How much can one head hold?

Anyone who acquires deep expertise does so at the expense of breadth.—Andrew Hargadon, author, How Breakthroughs Happen

In my experience, people have either breadth or depth. Some people have a little information about almost every topic. After all, most people only have so much room in their heads. Some people have a lot of information about one topic. Do they have breadth on multiple topics or depth on a single topic?

If we assume we all have room for 9 clumps of information out of our 100 billion neurons, we can profile knowledge in a number of ways: I, T, square, and hyphen. Technical people like developers and engineers tend to be I-shaped (depth but not much breadth). Sales and marketing people tend to be hyphen-shaped (breadth but not depth).

And that’s okay.

After all, imagine you’re a sales or marketing person in a large software company. You have hundreds of products and dozens of customers. You’ll need breadth to keep all that in your head. But since product managers typically have responsibility for three products, they’re able to go deeper into those product areas than others. And when developers work on only one product, they can go really deep on it.

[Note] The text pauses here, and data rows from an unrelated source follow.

(* ===== verification/Backends.v ===== *)
(** * The back ends and their choice (src/infrastructure/sandbox)

    [SandboxRunnerFactory], [SeatbeltRunner] and [BubblewrapRunner]: what each back end
    declares it cannot enforce, the refusal to launch a policy with gaps, the order of the
    steps of a launch, and the processes a signal is delivered to. Spawning a process, the
    files around it and the list of processes are the host's. *)

From S2P Require Import Prelude JsString JsNumber NodePath Paths Patterns Values Resources Network.
From S2P Require Import SensitivePaths Registry Sha256 Tiers Entities Policy Ports Protection RunSandboxed.
From S2P Require Import Bubblewrap Seatbelt.
Import SandboxPolicy Launching.

(** What the back ends ask of the host. *)
Record Host (W : Type) := mkHost {
  can_execute : string → M W bool;
  spawn : string → list string → AbsolutePath → gmap string string → M W SandboxRunResult;
  make_directory : M W string;
  write_profile : string → string → M W unit;
  remove_directory : string → M W unit
}.
Arguments can_execute {W} _ _. Arguments spawn {W} _ _ _ _ _. Arguments make_directory {W} _.
Arguments write_profile {W} _ _ _. Arguments remove_directory {W} _ _.

(** ** BubblewrapRunner.ts *)

Module BubblewrapRunner.

Definition CANDIDATES : list string := ["/usr/bin/bwrap"; "/bin/bwrap"; "/usr/local/bin/bwrap"].

Definition relayed (p : SandboxPolicy) : bool :=
  match networkEnforcement p with brokered (unix_socket_relay _ _ _) => true | _ => false end.

(** A wildcard refusal with no anchor is a gap, unless it is lifted in some directory and
    every run-time reference is a file or inside the workspace. *)
Definition excused (p : SandboxPolicy) (ctx : PathContext) (d : DenyRule) : bool :=
  bool_decide (is_Some (DenyRule.exceptWithin d))
  && every (λ r, ResourceRef.is_file r || AbsolutePath.contains (SensitivePaths.workspace ctx) (ResourceRef.path r)) (runtimeRefs p).
Definition deny_gap (p : SandboxPolicy) (ctx : PathContext) (d : DenyRule) : result (list string) :=
  let! anchor := PathPattern.literalPrefix (DenyRule.pattern d) (home ctx) in
  Ok (match anchor with
      | Some _ => []
      | None =>
          if excused p ctx d then []
          else [DenyRule.sourceId d +:+ ": " +:+ str1 dquote +:+ PathPattern.raw (DenyRule.pattern d) +:+ str1 dquote
                +:+ " has no fixed anchor, and a mount namespace cannot express a wildcard refusal. Layer 2 still blocks it."]
      end).
Definition network_gap (p : SandboxPolicy) : list string :=
  if (0 <? length (network p)) && negb (relayed p)
  then ["bubblewrap has no verified Unix-relay network broker for " +:+ join ", " (map NetworkRule.toString (network p))
        +:+ "; the network namespace remains isolated and outbound traffic stays blocked."]
  else [].
Definition unenforceable (p : SandboxPolicy) (ctx : PathContext) : result (list string) :=
  let! gaps := rmapM (deny_gap p ctx) (denies p) in
  Ok (concat gaps ++ network_gap p).

Definition withNetworkRelay (execPath : string) (p : SandboxPolicy) (command : SandboxCommand) : SandboxCommand :=
  match networkEnforcement p with
  | brokered (unix_socket_relay socketPath relayScript port) =>
      mkCommand execPath
        ([AbsolutePath.value relayScript; AbsolutePath.value socketPath; string_of_Z port; executable command] ++ args command)
        (command_cwd command) (env command)
  | _ => command
  end.
Definition buildArgs (execPath : string) (p : SandboxPolicy) (ctx : PathContext) (command : SandboxCommand) : result (list string) :=
  BubblewrapArgumentBuilder.build p ctx (withNetworkRelay execPath p command).

Section run.
Context {W : Type} (host : Host W) (execPath : string).

(** The program that was found is kept by the runner. *)
Fixpoint first_executable (candidates : list string) : M W (option string) :=
  match candidates with
  | [] => mok None
  | c :: rest => let* ok := can_execute host c in if ok then mok (Some c) else first_executable rest
  end.
Definition locate : M (option string * W) (option string) := λ s,
  match s.1 with
  | Some found => (s, Ok (Some found))
  | None =>
      match first_executable CANDIDATES s.2 with
      | (w, Ok found) => ((found, w), Ok found)
      | (w, Err e) => ((None, w), Err e)
      end
  end.

Definition run (p : SandboxPolicy) (ctx : PathContext) (command : SandboxCommand) :
    M (option string * W) SandboxRunResult :=
  let* gaps := mlift (unenforceable p ctx) in
  if 0 <? length gaps then mlift (throw ("Refusing an unenforceable bubblewrap policy: " +:+ join " " gaps))
  else
    let* executable := locate in
    match executable with
    | None => mlift (throw "bubblewrap (bwrap) is not installed; refusing to run unconfined")
    | Some bwrap =>
        let* args := mlift (buildArgs execPath p ctx command) in
        λ s, let '(w, r) := spawn host bwrap args (command_cwd command) (env command) s.2 in ((s.1, w), r)
    end.
End run.

(** ** The processes below a process *)

(** [Number.parseInt(text, 10)]. Process numbers are far below 2^53, where numbers stop
    being exact. *)
Definition parseInt (text : string) : option Z :=
  let t := skip_while is_space text in
  let signed (f : Z → Z) (u : string) :=
    let d := take_while is_digit u in if (d =? "")%string then None else Some (f (digits_value 0 d)) in
  match t with
  | String c r => if Ascii.eqb c "-" then signed Z.opp r else if Ascii.eqb c "+" then signed id r else signed id t
  | "" => None
  end.

(** The line of [/proc/<pid>/stat]: what follows the last bracket holds the parent second. *)
Definition parent_of (stat : string) : option Z :=
  let from := match lastIndexOf stat ")" with Some i => i + 2 | None => 1 end in
  match split " " (sdrop from stat) with
  | _ :: field :: _ => parseInt field
  | _ => parseInt ""
  end.
(** An entry of [/proc] with its stat file, [None] when that cannot be read. *)
Definition process_of (entry : string * option string) : option (Z * Z) :=
  match parseInt entry.1 with
  | Some candidate =>
      if negb (string_of_Z candidate =? entry.1)%string then None
      else (λ parent, (candidate, parent)) <$> (entry.2 ≫= parent_of)
  | None => None
  end.
Definition parents_of (entries : list (string * option string)) : list (Z * Z) := omap process_of entries.

(** The inner loop: the children of one process that were not found before. *)
Definition visit_child (current : Z) (qf : list Z * list Z) (cp : Z * Z) : list Z * list Z :=
  if negb (cp.2 =? current)%Z || bool_decide (cp.1 ∈ qf.2) then qf else (qf.1 ++ [cp.1], qf.2 ++ [cp.1]).
Fixpoint search (parents : list (Z * Z)) (fuel : nat) (queue found : list Z) : list Z :=
  match fuel, queue with
  | S f, current :: rest =>
      let '(queue', found') := foldl (visit_child current) (rest, found) parents in search parents f queue' found'
  | _, _ => found
  end.
(** Every step takes one process from the queue, and no process enters it twice. *)
Definition descendants (parents : list (Z * Z)) (pid : Z) : list Z := search parents (S (length parents)) [pid] [].
Definition descendantsOf (platform : Platform) (proc : option (list (string * option string))) (pid : option Z) : list Z :=
  match pid, proc with
  | Some p, Some entries => if bool_decide (platform = Platform.Linux) then descendants (parents_of entries) p else []
  | _, _ => []
  end.

Example descendants_sample :
  descendantsOf Platform.Linux
    (Some [("1", Some "1 (init) S 0 1"); ("self", None); ("12", Some "12 (a) b) S 7 12"); ("7", Some "7 (bwrap) S 1 7");
           ("9", Some "9 (sh) S 12 9"); ("20", None)]) (Some 7%Z) = [12; 9]%Z.
Proof. vm_compute. done. Qed.

(** ** The search is exact *)

Section search.
Context (parents : list (Z * Z)) (pid : Z).

Definition below (p c : Z) : Prop := (c, p) ∈ parents.
(* ===== verification/Broker.v ===== *)
(** * The destination broker (src/infrastructure/network/NodeDestinationBroker.ts)

    The proxy between a confined agent and the network: it reads one CONNECT preface,
    decides by DestinationGuard, and becomes a tunnel to the address that was decided on.
    Name resolution, dialling and listening are the host's; an operation that does not
    answer within its time is one that fails. *)

From S2P Require Import Prelude JsString JsNumber Paths Values Network Policy Sha256 Ports RunSandboxed DestinationGuard.
Import Launching DestinationGuard.
Local Open Scope Z_scope.

Module NodeDestinationBroker.

Definition DEFAULT_MAX_HEADER : Z := 16 * 1024.
Definition DEFAULT_MAX_CONNECTIONS : Z := 64.
Definition DEFAULT_HANDSHAKE_TIMEOUT : Z := 10000.
Definition DEFAULT_IDLE_TIMEOUT : Z := 5 * 60000.

Definition MAX_SAFE_INTEGER : Z := 2 ^ 53 - 1.
Definition positiveInteger (value : JsNumber) (name : string) : result Z :=
  match value with
  | Int z => if (z <=? MAX_SAFE_INTEGER) && (1 <=? z) then Ok z else throw (name +:+ " must be a positive integer")
  | _ => throw (name +:+ " must be a positive integer")
  end.
Record Limits := mkLimits { maxHeaderBytes : Z; maxConnections : Z; handshakeTimeoutMs : Z; idleTimeoutMs : Z }.
Definition or_value (n : option JsNumber) (d : Z) : JsNumber := default (Int d) n.
Definition construct (header connections handshake idle : option JsNumber) : result Limits :=
  let! h := positiveInteger (or_value header DEFAULT_MAX_HEADER) "maxHeaderBytes" in
  let! c := positiveInteger (or_value connections DEFAULT_MAX_CONNECTIONS) "maxConnections" in
  let! t := positiveInteger (or_value handshake DEFAULT_HANDSHAKE_TIMEOUT) "handshakeTimeoutMs" in
  let! i := positiveInteger (or_value idle DEFAULT_IDLE_TIMEOUT) "idleTimeoutMs" in
  Ok (mkLimits h c t i).

(** ** The rules *)

Definition validateRule (rule : NetworkRule) : result unit :=
  if NetworkRule.allowsLoopback rule then Ok tt
  else if negb (bool_decide (NetworkRule.protocol rule = NetworkRule.tcp_protocol))
  then throw ("The destination broker supports CONNECT/TCP, not " +:+ toUpperCase (NetworkRule.protocol_name (NetworkRule.protocol rule)))
  else if negb (NetworkRule.isExplicitDestination rule)
  then throw "An any-host network rule has no explicit destination and cannot enter protected mode"
  else Ok tt.
Definition validateRules (rules : list NetworkRule) : result unit :=
  match rules with
  | [] => throw "A destination broker needs at least one destination"
  | _ => let! _ := rmapM validateRule rules in Ok tt
  end.

Definition isLoopbackAuthority (host : string) : bool :=
  let normalized := NetworkRule.strip_dot (toLowerCase host) in
  if (normalized =? "localhost")%string || endsWith normalized ".localhost" then true
  else if (NodeNet.isIP normalized =? 4)%nat then
    match split "."%char normalized with first :: _ => (first =? "127")%string | [] => false end
  else (normalized =? "::1")%string || startsWith (toLowerCase normalized) "::ffff:127.".
Definition authorityAllowed (host : string) (port : Z) (rules : list NetworkRule) : bool :=
  some (λ rule, (NetworkRule.isExplicitDestination rule && NetworkRule.matches rule host (Int port))
                || (NetworkRule.allowsLoopback rule && isLoopbackAuthority host)) rules.

(** ** One connection *)

Definition CRLF : string := String (chr 13) nl.
(** [/^CONNECT ([^ ]+) HTTP\/1\.[01]$/] *)
Definition connect_target (line : string) : option string :=
  if startsWith line "CONNECT " then
    let r := sdrop 8 line in
    let target := take_while (λ c, negb (Ascii.eqb c " ")) r in
    let version := sdrop (slen target) r in
    if (0 <? slen target)%nat && ((version =? " HTTP/1.0")%string || (version =? " HTTP/1.1")%string) then Some target else None
  else None.

(** Where a connection stands: bytes are still missing, it was answered with a status and
    closed, or it is a tunnel whose first bytes upstream are known. *)
Inductive Progress (U : Type) :=
| waiting (header : string)
| refused (status : Z) (reason : string)
| tunnel (upstream : U) (remainder : string).
Arguments waiting {U} _. Arguments refused {U} _ _. Arguments tunnel {U} _ _.

Definition reject_text (status : Z) (reason : string) : string :=
  "HTTP/1.1 " +:+ string_of_Z status +:+ " " +:+ reason +:+ CRLF +:+ "Connection: close" +:+ CRLF +:+ "Content-Length: 0" +:+ CRLF +:+ CRLF.
Definition established_text : string := "HTTP/1.1 200 Connection Established" +:+ CRLF +:+ CRLF.
(** What the client is answered. *)
Definition answer {U} (p : Progress U) : string :=
  match p with waiting _ => "" | refused status reason => reject_text status reason | tunnel _ _ => established_text end.

Section connection.
Context {W U : Type} (lookup : string → M W (list ResolvedAddress)) (dialAddress : string → Z → nat → M W U) (limits : Limits).
Context (rules : list NetworkRule).

Definition resolveHost (host : string) : M W (list ResolvedAddress) :=
  let family_ := NodeNet.isIP host in
  if (family_ =? 4)%nat || (family_ =? 6)%nat then mok [mkAddress host family_]
  else let* addresses := lookup host in mok (bfilter (λ a, (family a =? 4)%nat || (family a =? 6)%nat) addresses).

(** [try { a = await m } catch { reject(..); return }] *)
Definition attempt {A B} (m : M W A) (fallback : B) (k : A → M W B) : M W B := λ w,
  match m w with (w', Ok a) => k a w' | (w', Err _) => (w', Ok fallback) end.
Definition bad_gateway : Progress U := refused 502 "Bad Gateway".
Definition forbidden_ : Progress U := refused 403 "Forbidden".
(* ===== verification/Watch.v ===== *)
(** * Watching the directories (src/infrastructure/watch/NodeWatchService.ts)

    One bounded watcher for each directory of the targets: how a session registers them,
    what it reports of its coverage, and which events it hands on. The file system and
    fs.watch are the host; the job that is started anew after an event is the
    SingleFlightScheduler of Services. What a session does between two awaits is one step;
    the errors of watchers arrive at the wait that ends the start, or as events of their own. *)

From S2P Require Import Prelude JsString JsMap JsNumber NodePath Paths Patterns Values Resources SensitivePaths Entities Ports Broker.
From S2P Require Import Baseline.
Import PosixText BaselineCollector.

Module NodeWatchService.
Definition WATCH_STARTUP_SETTLE_MS : Z := 25.
Inductive WatchCoverageStatus := coverage_protected | coverage_degraded | coverage_failed.
#[global] Instance WatchCoverageStatus_eq_dec : EqDecision WatchCoverageStatus.
Proof. solve_decision. Defined.
Record WatchCoverage := mkCoverage {
  coverage_status : WatchCoverageStatus;
  requestedTargets : nat;
  watchedDirectories : nat;
  reasons : list string
}.
Record WatchEvent := mkEvent { is_rename : bool; event_path : option AbsolutePath }.
Record WatchFault := mkFault { fault_path : AbsolutePath; fault_reason : string }.
Inductive PathKind := kind_file | kind_directory | kind_missing.
#[global] Instance PathKind_eq_dec : EqDecision PathKind.
Proof. solve_decision. Defined.

(** An entry of a directory is its name and [isDirectory()]; an error of a watcher brings
    the directory it was made for and the watcher. *)
Record WatchHost (W H : Type) := mkWatchHost {
  lstat : AbsolutePath → M W (bool * bool);
  readdir : string → M W (list (string * bool));
  watchDirectory : string → bool → M W H;
  closeWatcher : H → M W unit;
  settle : Z → M W (list (AbsolutePath * H * string));
  onChange : WatchEvent → M W unit;
  onFault : WatchFault → M W unit;
  localeCompare : string → string → bool
}.
Arguments lstat {W H} _ _. Arguments readdir {W H} _ _. Arguments watchDirectory {W H} _ _ _. Arguments closeWatcher {W H} _ _.
Arguments settle {W H} _ _. Arguments onChange {W H} _ _. Arguments onFault {W H} _ _. Arguments localeCompare {W H} _ _ _.

Record Registration (H : Type) := mkWatched { path : AbsolutePath; scopes : list string; watcher : H }.
Arguments mkWatched {H} _ _ _. Arguments path {H} _. Arguments scopes {H} _. Arguments watcher {H} _.
Record Session (H : Type) := mkSession { registrations : list (string * Registration H); issues : list string; closed : bool }.
Arguments mkSession {H} _ _ _. Arguments registrations {H} _. Arguments issues {H} _. Arguments closed {H} _.

(** [new Set(s).add(x)] *)
Definition add (l : list string) (x : string) : list string := if str_includes l x then l else l ++ [x].

Definition uniqueTargets (targets : list WatchTarget) : list WatchTarget :=
  JsMap.values (fold_left (λ merged target,
    JsMap.set merged (AbsolutePath.value (watch_path target))
      (mkWatchTarget (watch_path target)
         (match JsMap.get merged (AbsolutePath.value (watch_path target)) with Some e => watch_recursive e | None => false end
          || watch_recursive target))) targets []).

(** [/[\\/\0]/.test(name)] *)
Definition odd_name (name : string) : bool := has_char backslash name || has_char slash name || has_char nul name.
Definition eventPath (directory : AbsolutePath) (filename : option string) : option AbsolutePath :=
  match filename with
  | None => None
  | Some name => if (slen name =? 0) || odd_name name then None else catch_null (AbsolutePath.joinp directory [name])
  end.
Fixpoint isRelevantToAnyScope (p : AbsolutePath) (scopes : list string) : result bool :=
  match scopes with
  | [] => Ok false
  | raw :: rest =>
      let! scope := AbsolutePath.of_ raw in
      if AbsolutePath.contains scope p || AbsolutePath.contains p scope then Ok true else isRelevantToAnyScope p rest
  end.

Definition construct (maxDirectories : option JsNumber) : result Z :=
  match NodeDestinationBroker.positiveInteger (default (Int 512) maxDirectories) "" with
  | Ok z => Ok z
  | Err _ => throw "Watcher directory limit must be a positive integer"
  end.

Section session.
Context {W H : Type} (host : WatchHost W H) (maxDirectories : Z) (persistent : bool).
Abbreviation S := (M (Session H * W)).

Definition pathKind (p : AbsolutePath) : M W PathKind := λ w,
  match lstat host p w with
  | (w', Ok (isDirectory, isFile)) => (w', Ok (if isDirectory then kind_directory else if isFile then kind_file else kind_missing))
  | (w', Err _) => (w', Ok kind_missing)
  end.
Definition isDirectory (p : AbsolutePath) : M W bool := let* k := pathKind p in mok (bool_decide (k = kind_directory)).
(** Upwards, until the parent is the path itself. *)
Fixpoint closestExistingDirectory (fuel : nat) (candidate : AbsolutePath) : M W (option AbsolutePath) :=
  match fuel with
  | O => mlift (throw "out of fuel")
  | Datatypes.S f =>
      let* found := isDirectory candidate in
      if found : bool then mok (Some candidate)
      else
        let* up := mlift (AbsolutePath.parent candidate) in
        if AbsolutePath.equals candidate up then mok None else closestExistingDirectory f up
  end.
Definition STEPS (p : AbsolutePath) : nat := Datatypes.S (Datatypes.S (length (AbsolutePath.segments p))).

Definition the_session : S (Session H) := in_local (λ s, (s, s)).
Definition set_registrations (r : list (string * Registration H)) : S unit := in_local (λ s, (mkSession r (issues s) (closed s), tt)).
Definition add_issue (reason : string) : S unit := in_local (λ s, (mkSession (registrations s) (add (issues s) reason) (closed s), tt)).
Definition quietly (m : M W unit) : M W unit := λ w, ((m w).1, Ok tt).

Definition reportFault (p : AbsolutePath) (reason : string) : S unit :=
  let* s := the_session in
  if closed s then mok tt else in_world (quietly (onFault host (mkFault p reason))).
Definition recordIssue (p : AbsolutePath) (reason : string) : S unit :=
  let* s := the_session in
  if str_includes (issues s) reason then mok tt
  else let* _ := add_issue reason in reportFault p reason.

Definition over_limit (scope : AbsolutePath) : string :=
  AbsolutePath.value scope +:+ " recursive coverage exceeded directory limit " +:+ string_of_Z maxDirectories.
Definition full (s : Session H) : bool := (maxDirectories <=? Z.of_nat (length (registrations s)))%Z.
(** The error listener is [watcherFailed] below. *)
Definition try_watch (directory : AbsolutePath) : S (result H) := λ s,
  match watchDirectory host (AbsolutePath.value directory) persistent s.2 with (w', r) => ((s.1, w'), Ok r) end.
Definition register (directory scope : AbsolutePath) : S bool :=
  let* s := the_session in
  match JsMap.get (registrations s) (AbsolutePath.value directory) with
  | Some existing =>
      let* _ := set_registrations (JsMap.set (registrations s) (AbsolutePath.value directory)
                  (mkWatched (path existing) (add (scopes existing) (AbsolutePath.value scope)) (watcher existing))) in
      mok true
  | None =>
      if full s then let* _ := recordIssue scope (over_limit scope) in mok false
      else
        let* tried := try_watch directory in
        match tried with
        | Ok h =>
            let* _ := set_registrations (JsMap.set (registrations s) (AbsolutePath.value directory)
                        (mkWatched directory [AbsolutePath.value scope] h)) in
            mok true
        | Err e =>
            let* _ := recordIssue directory (AbsolutePath.value directory +:+ " could not be watched: " +:+ exn_message e) in
            mok false
        end
  end.
Definition watcherFailed (directory : AbsolutePath) (h : H) (message : string) : S unit :=
  let* _ := in_world (closeWatcher host h) in
  let* s := the_session in
  let* _ := set_registrations (JsMap.delete (registrations s) (AbsolutePath.value directory)) in
  recordIssue directory (AbsolutePath.value directory +:+ " watcher failed: " +:+ message).
Lemma clean_join_bs l : l ≠ [] → Forall name l → ∃ t c, join win32.bs l = t +:+ str1 c ∧ win32.is_sep c = false.
Proof.
  intros Hl Hf. induction Hf as [|w l [(Hw & Hn & _) [Hb _]] Hf IH]; [done|]. destruct l as [|x l].
  - destruct (string_snoc_cases w) as [->|(t & c & ->)]; [done|]. exists t, c. split; [done|].
    rewrite has_char_app in Hw, Hb. bool_prop. cbn in *. bool_prop. unfold win32.is_sep. apply orb_false_iff. by split.
  - destruct IH as (t & c & E & Hc); [done|]. exists (w +:+ win32.bs +:+ t), c. split; [|done]. by rewrite join_cons, E, !sapp_assoc by done.
Qed.
Lemma join_bs_nonempty l : l ≠ [] → Forall name l → (join win32.bs l =? "")%string = false.
Proof. intros Hl Hf. destruct (clean_join_bs l Hl Hf) as (t & c & -> & _). by destruct t. Qed.
Lemma split_bs l : l ≠ [] → Forall name l → split backslash (join win32.bs l) = l.
Proof. intros Hl Hf. apply split_join; [done|]. eapply Forall_impl; [exact Hf|]. by intros s [_ [? _]]. Qed.
Lemma native_join l : Forall name l → win32.native (join win32.bs l) = join win32.bs l.
Proof.
  intros Hf. unfold win32.native, replace_char. rewrite smap_join. cbn. f_equal.
  eapply (map_same _ name); [|exact Hf]. intros s [[H _] _]. by apply (replace_absent slash backslash).
Qed.

Section drive.
Context (d : ascii) (Hd : is_upper d = true).
Lemma drive_letter : win32.is_letter d = true ∧ win32.is_sep d = false ∧ upper (lower d) = str1 d ∧ Ascii.eqb d slash = false ∧ Ascii.eqb d backslash = false ∧ Ascii.eqb d nul = false.
Proof. revert Hd. by destruct d as [[] [] [] [] [] [] [] []]. Qed.
Lemma device_drive rest : win32.device (String d (String colon (win32.bs +:+ rest))) = (Some (String d ":"), true, rest).
Proof. destruct drive_letter as (Hl & Hs & _). unfold win32.device. rewrite Hs, Hl. done. Qed.

(** Normalising a native text whose tail splits into clean names. *)
Lemma normalize_drive rest l : l ≠ [] → Forall name l →
  normalizeString false [] (split backslash (win32.native rest)) = l →
  last_is win32.is_sep (String d (String colon (win32.bs +:+ rest))) = false →
  win32.normalize (String d (String colon (win32.bs +:+ rest))) = native_text d l.
Proof.
  intros Hl Hf Hn Hlast. unfold win32.normalize. rewrite device_drive. cbn [String.eqb].
  change (negb true) with false. rewrite Hn, (join_bs_nonempty l Hl Hf), (join_bs_nonempty l Hl Hf), Hlast. done.
Qed.
Lemma last_native t l : l ≠ [] → Forall name l → last_is win32.is_sep (t +:+ join win32.bs l) = false.
Proof.
  intros Hl Hf. destruct (clean_join_bs l Hl Hf) as (u & c & -> & Hc). unfold last_is.
  by rewrite <-sapp_assoc, last_char_snoc.
Qed.
Lemma normalize_native l : l ≠ [] → Forall name l → win32.normalize (native_text d l) = native_text d l.
Proof.
  intros Hl Hf. apply normalize_drive; [done..| |].
  - rewrite native_join, split_bs by done. rewrite normalizeString_id by by apply name_clean. done.
  - apply (last_native (String d (String colon win32.bs)) l Hl Hf).
Qed.
Lemma has_nul_join l : Forall name l → has_char nul (join win32.bs l) = false.
Proof. intros Hf. rewrite has_char_join by done. apply some_false. intros s Hs. rewrite Forall_forall in Hf. by apply Hf. Qed.

Lemma drop_slash_lower l : l ≠ [] → Forall name l →
  drop_end_while is_slash (String (lower d) (String colon (abs_text (map toLowerCase l)))) = String (lower d) (String colon (abs_text (map toLowerCase l))).
Proof.
  intros Hl Hf. destruct (clean_join_snoc (map toLowerCase l)) as (t & c & E & Hc).
  - by destruct l.
  - by apply clean_lower_all, name_clean.
  - unfold abs_text. rewrite E. apply (drop_end_while_keep is_slash (String (lower d) (String colon ("/" +:+ t))) c Hc).
Qed.
Lemma canonical_native l : l ≠ [] → Forall name l →
  canonicalWindows (native_text d l) windows_drive false = String d (String colon (abs_text (map toLowerCase l))).
Proof.
  intros Hl Hf. destruct drive_letter as (_ & _ & Hu & _ & Hb & _).
  assert (toLowerCase (replace_char backslash slash (native_text d l)) = String (lower d) (String colon (abs_text (map toLowerCase l)))) as E.
  { unfold native_text, abs_text, replace_char, toLowerCase. cbn [smap String.append win32.bs str1]. rewrite Hb. cbn. do 3 f_equal.
    rewrite !smap_join. cbn. f_equal. rewrite map_map. apply map_ext_in. intros s Hs. f_equal.
    rewrite Forall_forall in Hf. apply list_elem_of_In in Hs. destruct (Hf s Hs) as [_ [Hbs _]].
    by apply (replace_absent backslash slash). }
  unfold canonicalWindows. rewrite E. change (negb false || _) with true. cbv iota.
  rewrite drop_slash_lower by done. cbn [upper_first bool_decide]. rewrite bool_decide_true by done.
  cbn [upper_first]. by rewrite Hu.
Qed.
Lemma of_native l : l ≠ [] → Forall name l → of_ (native_text d l) = Ok (drive_path d (map toLowerCase l)).
Proof.
  intros Hl Hf. destruct drive_letter as (Hlt & Hs & Hu & Hsl & Hb & Hn). unfold of_.
  assert (has_char nul (native_text d l) = false) as ->.
  { unfold native_text. cbn. by rewrite Hn, (has_nul_join l Hf). }
  assert (isWindowsDeviceNamespace (native_text d l) = false) as ->.
  { unfold isWindowsDeviceNamespace, native_text, replace_char. cbn [smap]. rewrite Hb.
    assert (∀ t u, startsWith (String d t) (String slash u) = false) as Hst.
    { intros t u. apply not_true_iff_false. intros [v E]%startsWith_true. cbn in E. injection E as -> _. done. }
    by rewrite !Hst. }
  assert (WINDOWS_DRIVE_ABSOLUTE (native_text d l) = true) as ->.
  { unfold WINDOWS_DRIVE_ABSOLUTE, native_text. cbn. by rewrite Hlt. }
  unfold fromWindows. rewrite normalize_native by done. unfold win32.isAbsolute, win32.root.
  change (win32.device (native_text d l)) with (win32.device (String d (String colon (win32.bs +:+ join win32.bs l)))).
  rewrite device_drive. cbn [fst snd negb]. rewrite Hs. rewrite bool_decide_false by done. cbn [andb orb].
  assert ((native_text d l =? String d ":" +:+ win32.bs)%string = false) as ->.
  { unfold native_text. cbn [String.append]. rewrite !eqb_cons. cbn. rewrite join_bs_nonempty by done. done. }
  rewrite canonical_native by done. unfold drive_path. do 2 f_equal.
  unfold canonicalWindows, replace_char, toLowerCase. cbn. rewrite Hb.
  rewrite (bool_decide_true (windows_drive = windows_drive)), (bool_decide_false (windows_drive = windows_unc)) by done.
  cbn. by rewrite Hu.
Qed.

I often hear frustration from product managers and developers that our sales people lack depth, but how much do you know about other products at your company?

It’s the depth that makes certain people brilliant at their jobs but it’s breadth that makes them able to look beyond their specialty to other branches of information. Perhaps that’s why product managers are so often tapped by sales and marketing people to provide product information. Product managers know a lot about their products but they also have information about how that product fits into client environments.

I characterized four types of expertise in my free ebook, Product Management Expertise. In brief, these are business, market, domain, and technology. And it’s rare to find depth in all four in a single person.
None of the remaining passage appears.